══ SOURCE MATERIAL
(** * invest-backend: the in-memory property store of [server.js]

    A shallow embedding of the Express handlers of [src/server.js] in the
    mode the server runs in when [MONGODB_URI] is absent ([useMongo] is
    [false], "mode mémoire"), together with the JavaScript built-ins the
    handlers rely on ([Number], [String], [parseInt], [Math.max],
    [Math.min], [Array.prototype.sort], [Array.prototype.slice], ...).

    Conventions of the model.
    - A JavaScript number is a [num]: [NaN], the two infinities, or a finite
      value carried by its exact rational.  Leaving the binary64 range is
      modelled ([overflow], [underflow]); rounding of the significand is not,
      and the sign of zero is not tracked.
    - A JavaScript string is a Rocq [string], one character per code unit.
    - What the host environment decides (the regular-expression engine, ICU
      collation, the digits printed for a non-integral number) is a [Host].
    - [Date.now()] and [new Date()] are readings of a clock handed to the
      handler with the request.
    - A stored or received object or array is a value only through the
      string its conversion returns ([VObj]); one whose conversion throws
      is no value of the model.  What is stated of a read that converts
      stored values is stated of stores that hold no object
      ([scalar_fields]). *)

From Stdlib Require Import ZArith QArith Qabs Lqa String Ascii.
From Stdlib Require Import DecimalString DecimalPos DecimalZ.
From Stdlib Require Import Sorted.
From stdpp Require Import base list strings.
(** * Operation executor: plans, steps, retries and context threading

    A shallow embedding of [operation-executor.server.ts]: the JSON values the
    executor passes around, [JSON.stringify] / [JSON.parse] and the
    placeholder substitution of [processStepParameters], the step executor
    with its retry policy, the scheduler, the context accumulator, the
    drive loop [executeOperationPlan] and the debug view
    [getOperationDebugInfo]; of the tools the executor calls, in
    [shopify.server.ts]: [callShopifyGraphQL], [executeShopifyQuery],
    [executeShopifyMutation] and [introspectShopifySchema]; and of the
    store the route keeps plans in, [session.server.ts].

    Modelling conventions.
    - A JS string is a [string] (a byte sequence); the source only ever
      inspects ASCII delimiters, so code-unit and byte indexing agree on the
      characters it looks at.
    - A JS number is an integer [Z] printed in decimal.  This is exact for
      the safe integers, those of absolute value below [2 ^ 53], which a
      double holds exactly and prints in decimal digits.  Fractions,
      exponents and larger values are not represented: the parser gives up
      on a fraction or an exponent, which [JSON.parse] accepts, and a
      statement that depends on the text of a number bounds the number, or
      the text it is parsed from ([plain_integers]).
    - A JS object used as a record ([result], [data], [params]) is an
      association list of its own properties in the order its keys were
      added (keys that are array indices, which JS enumerates first, are not
      moved); the names the source reads on such objects ([error], [data],
      [type], ...) are not members of [Object.prototype], so nothing is
      inherited there.  The plan context, which is read and written by
      arbitrary keys, is a [gmap string Json] of its own properties with
      [Object.prototype] behind it: [processStepParameters] finds the
      inherited members under the keys the context does not bind
      ([context_get]).  Assigning the key [__proto__] would replace that
      prototype instead of adding a property; the accumulator is modelled
      as writing it like any other key, and the statements about what it
      writes take no step id and no payload key to be [__proto__].
    - A property whose value is [undefined] is represented as an absent
      key: the two read alike and [JSON.stringify] writes neither.
    - In the drive loop the three Shopify tools are an oracle indexed by
      the number of invocations made so far.  The tools themselves are
      modelled over the network, which is an oracle from the request sent
      to the parsed body of the answer or the error of [fetch] or
      [response.json()].  The message of a [TypeError] is V8's; the message
      of a [SyntaxError] of [JSON.parse], which depends on the position and
      on the version of the engine, is one fixed text.
    - A cookie session is the chat id it holds; reading the cookie that
      [commitSession] returned gives the committed session back.
    - The fields of a step and of a plan are mutated in place by the source;
      here the step travels with its position in [plan.steps] and is written
      back there. *)

From Stdlib Require Import ZArith String Ascii List Bool.
From Stdlib Require Import DecimalString DecimalNat DecimalPos DecimalFacts.
From stdpp Require Import base option list gmap strings fin_maps.
Import ListNotations.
════
> [PROMPT] Write out every record shown above, word for word.

> [WRITTEN SOLUTION]
(** * invest-backend: the in-memory property store of [server.js]

    A shallow embedding of the Express handlers of [src/server.js] in the
    mode the server runs in when [MONGODB_URI] is absent ([useMongo] is
    [false], "mode mémoire"), together with the JavaScript built-ins the
    handlers rely on ([Number], [String], [parseInt], [Math.max],
    [Math.min], [Array.prototype.sort], [Array.prototype.slice], ...).

    Conventions of the model.
    - A JavaScript number is a [num]: [NaN], the two infinities, or a finite
      value carried by its exact rational.  Leaving the binary64 range is
      modelled ([overflow], [underflow]); rounding of the significand is not,
      and the sign of zero is not tracked.
    - A JavaScript string is a Rocq [string], one character per code unit.
    - What the host environment decides (the regular-expression engine, ICU
      collation, the digits printed for a non-integral number) is a [Host].
    - [Date.now()] and [new Date()] are readings of a clock handed to the
      handler with the request.
    - A stored or received object or array is a value only through the
      string its conversion returns ([VObj]); one whose conversion throws
      is no value of the model.  What is stated of a read that converts
      stored values is stated of stores that hold no object
      ([scalar_fields]). *)

From Stdlib Require Import ZArith QArith Qabs Lqa String Ascii.
From Stdlib Require Import DecimalString DecimalPos DecimalZ.
From Stdlib Require Import Sorted.
From stdpp Require Import base list strings.
(** * Operation executor: plans, steps, retries and context threading

    A shallow embedding of [operation-executor.server.ts]: the JSON values the
    executor passes around, [JSON.stringify] / [JSON.parse] and the
    placeholder substitution of [processStepParameters], the step executor
    with its retry policy, the scheduler, the context accumulator, the
    drive loop [executeOperationPlan] and the debug view
    [getOperationDebugInfo]; of the tools the executor calls, in
    [shopify.server.ts]: [callShopifyGraphQL], [executeShopifyQuery],
    [executeShopifyMutation] and [introspectShopifySchema]; and of the
    store the route keeps plans in, [session.server.ts].

    Modelling conventions.
    - A JS string is a [string] (a byte sequence); the source only ever
      inspects ASCII delimiters, so code-unit and byte indexing agree on the
      characters it looks at.
    - A JS number is an integer [Z] printed in decimal.  This is exact for
      the safe integers, those of absolute value below [2 ^ 53], which a
      double holds exactly and prints in decimal digits.  Fractions,
      exponents and larger values are not represented: the parser gives up
      on a fraction or an exponent, which [JSON.parse] accepts, and a
      statement that depends on the text of a number bounds the number, or
      the text it is parsed from ([plain_integers]).
    - A JS object used as a record ([result], [data], [params]) is an
      association list of its own properties in the order its keys were
      added (keys that are array indices, which JS enumerates first, are not
      moved); the names the source reads on such objects ([error], [data],
      [type], ...) are not members of [Object.prototype], so nothing is
      inherited there.  The plan context, which is read and written by
      arbitrary keys, is a [gmap string Json] of its own properties with
      [Object.prototype] behind it: [processStepParameters] finds the
      inherited members under the keys the context does not bind
      ([context_get]).  Assigning the key [__proto__] would replace that
      prototype instead of adding a property; the accumulator is modelled
      as writing it like any other key, and the statements about what it
      writes take no step id and no payload key to be [__proto__].
    - A property whose value is [undefined] is represented as an absent
      key: the two read alike and [JSON.stringify] writes neither.
    - In the drive loop the three Shopify tools are an oracle indexed by
      the number of invocations made so far.  The tools themselves are
      modelled over the network, which is an oracle from the request sent
      to the parsed body of the answer or the error of [fetch] or
      [response.json()].  The message of a [TypeError] is V8's; the message
      of a [SyntaxError] of [JSON.parse], which depends on the position and
      on the version of the engine, is one fixed text.
    - A cookie session is the chat id it holds; reading the cookie that
      [commitSession] returned gives the committed session back.
    - The fields of a step and of a plan are mutated in place by the source;
      here the step travels with its position in [plan.steps] and is written
      back there. *)

From Stdlib Require Import ZArith String Ascii List Bool.
From Stdlib Require Import DecimalString DecimalNat DecimalPos DecimalFacts.
From stdpp Require Import base option list gmap strings fin_maps.
Import ListNotations.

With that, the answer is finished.